9. Before parting with the case, we may advert to one more aspect arising out of the impugned order of the Tribunal. The Tribunal expressed the view that the order passed by the Collector of Customs under Section 129D(2) is beyond the scope of his powers for the reason that the Collector cannot go into fresh facts or fresh evidence and he has to confine himself to the facts already on record. According to the Tribunal, it was not open to the Collector to raise the question as to the correctness or genuineness of the seal on the refund application as it involves a detailed enquiry. Such a power, according to the Tribunal, could only be exercised under Section 28.

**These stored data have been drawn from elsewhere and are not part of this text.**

Lemma sorted_sorted (l : list (string * Z)) :
  StronglySorted (fun a b => item_lt b a = false) (sorted l).
Proof.
  induction l as [|x l IH]; simpl; [constructor | now apply insert_sorted].
Qed.

(** With distinct keys the items come in the strict order of the keys. *)
Lemma sorted_strict (l : list (string * Z)) :
  NoDup (map fst l) ->
  StronglySorted (fun a b => String.ltb (fst a) (fst b) = true) (sorted l).
Proof.
  intros N.
  assert (NoDup (map fst (sorted l))) as N'
    by (apply (Permutation_NoDup (l := map fst l)); [|assumption];
        apply Permutation_map; symmetry; apply sorted_perm).
  pose proof (sorted_sorted l) as S. clear N.
  induction S as [|a m S IH F]; [constructor|].
  cbn [map] in N'. inversion N' as [|? ? Na Nm]; subst.
  constructor; [now apply IH|].
  rewrite Forall_forall in *. intros b Hb. specialize (F b Hb).
  unfold String.ltb. unfold item_lt in F.
  rewrite (String.compare_antisym (fst b) (fst a)) in F.
  destruct (String.compare (fst a) (fst b)) eqn:E; cbn [CompOpp] in F;
    [|reflexivity | discriminate].
  apply String.compare_eq_iff in E. exfalso. apply Na. rewrite E. now apply in_map.
Qed.

End ConsoleFacts.

Section ConsoleReportFacts.

Context {clock : Clock}.

(** The issues of a report that [analyze] returned: none, or the issue
    of the overall verdict, or the issue of the detection, or both. *)
Lemma analyze_issues (lines : list string) (top_n : Z) (thr : float) (r : Report.t) :
  analyze lines top_n thr = Ret r ->
  (parsed (aggregate lines) = 0 /\ Report.issues r = [no_data])
  \/ (0 < parsed (aggregate lines)
      /\ exists o a, Report.issues r = (o ++ a)%list
                     /\ (o = [] \/ exists rate t, o = [high_error_rate rate t])
                     /\ (a = [] \/ exists l v, a = [suspicious_ip_activity l v])).
Proof.
  intros H. destruct (analyze_inv _ _ _ H) as [[Z ->]|(P & t & _ & ->)].
  - left. split; [assumption|]. cbn [report_with Report.issues].
    unfold overall_part, suspicious_part. rewrite Z. reflexivity.
  - right. split; [assumption|]. cbn [report_with Report.issues].
    unfold overall_part, suspicious_part.
    replace (parsed (aggregate lines) =? 0) with false by (symmetry; apply Z.eqb_neq; lia).
    eexists. eexists. split; [reflexivity|]. split.
    + destruct (PyFloat.ge _ _); eauto.
    + destruct (suspects _ _); eauto.
Qed.

End ConsoleReportFacts.

(** On the console the status codes of a report of [analyze] come in
    the strict order of their texts (by code points, so [1000] would come
    before [200]), each code of the parsed entries once, with the number
    of entries that have it. *)
Theorem console_status_codes_in_order
        (clock : Clock) (repr : float -> string)
        (lines : list string) (top_n : Z) (thr : float) (r : Report.t) :
  analyze lines top_n thr = Ret r ->
  exists items,
    status_lines r = ([ ""; "Status codes"; Console.rule_single ] ++ map status_line items)%list
    /\ Permutation items (Report.status_code_breakdown r)
    /\ StronglySorted (fun a b => String.ltb (fst a) (fst b) = true) items
    /\ (forall k v, In (k, v) items
                    <-> In k (status_sequence lines)
                        /\ v = RankSpec.occurrences k (status_sequence lines))
    /\ print_console_report repr r
       = (summary_lines repr r ++ endpoint_lines r ++ status_lines r ++ issue_lines r)%list.
Proof.
  intros H.
  assert (Report.status_code_breakdown r = status_codes (aggregate lines)) as Eb
    by (destruct (analyze_inv _ _ _ H) as [[_ ->]|(_ & t & _ & ->)]; reflexivity).
  pose proof (consistent_aggregate lines) as C.
  destruct (fold_absorb_counts lines initial) as (_ & _ & S). fold (aggregate lines) in S.
  change (status_codes initial) with (@nil (string * Z)) in S.
  pose proof (c_wf_status C) as W.
  exists (Console.sorted (Report.status_code_breakdown r)).
  split; [reflexivity|]. split; [apply ConsoleFacts.sorted_perm|].
  split; [apply ConsoleFacts.sorted_strict; rewrite Eb; apply W|].
  split; [|reflexivity].
  intros k v. rewrite Eb.
  assert (forall k, Counter.get k (status_codes (aggregate lines))
                    = RankSpec.occurrences k (status_sequence lines)) as G.
  { intros k'. rewrite S. apply (RankFacts.get_count_all k' (status_sequence lines) []). }
  split.
  - intros I. apply (Permutation_in _ (ConsoleFacts.sorted_perm _)) in I.
    pose proof (@CounterFacts.get_in _ _ _ (proj1 W) I) as E.
    split; [|now rewrite <- G, E].
    apply occurrences_pos. rewrite <- G, E.
    destruct W as [_ F]. rewrite Forall_forall in F. specialize (F _ I). cbn in F. lia.
  - intros [I ->]. apply (Permutation_in _ (Permutation_sym (ConsoleFacts.sorted_perm _))).
    rewrite <- G. apply CounterFacts.in_get.
    apply occurrences_pos in I. rewrite <- G in I.
    destruct (in_dec string_dec k (Counter.keys (status_codes (aggregate lines)))) as [K|N];
      [assumption|].
    rewrite (@CounterFacts.get_not_in _ _ N) in I. lia.
Qed.

Lemma console_status_codes_in_order_witness :
  exists r items,
    analyze (clock := ExampleClock.clock) DEMO_LINES 10 threshold_0_1 = Ret r
    /\ status_lines r
       = ([ ""; "Status codes"; Console.rule_single ] ++ map status_line items)%list
    /\ StronglySorted (fun a b => String.ltb (fst a) (fst b) = true) items.
Proof.
  assert (exists r, analyze (clock := ExampleClock.clock) DEMO_LINES 10 threshold_0_1 = Ret r)
    as [r E] by (eexists; vm_compute; reflexivity).
  destruct (@console_status_codes_in_order ExampleClock.clock (fun _ => EmptyString)
              _ _ _ _ E) as (items & L & _ & S & _).
  exists r, items. auto.
Defined.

Assuming that the Tribunal's understanding of the scope and ambit of Section 129D (2) is correct, it is not possible in the instant case to hold that the Collector of Customs travelled beyond the record and culled out fresh facts or fresh evidence in support of his conclusion. The Collector, in our view, restricted himself to the examination of the facts apparent from the record and drew the inferences and conclusions of his own on an appreciation of the material on record and in the light of the extant procedures. He did not launch upon an investigation of the facts which can be said to be extraneous to the record placed before him. The basic assumption underlying the view taken by the Tribunal is, therefore, incorrect.
10. We, therefore, allow these appeals, set aside the order of the Tribunal as well as the Commissioner (Appeals) and remand the case to the Commissioner (Appeals) for a decision on the question as to whether the refund of Rs. 2.50 crores was correct or any part thereof was correctly allowed on merits.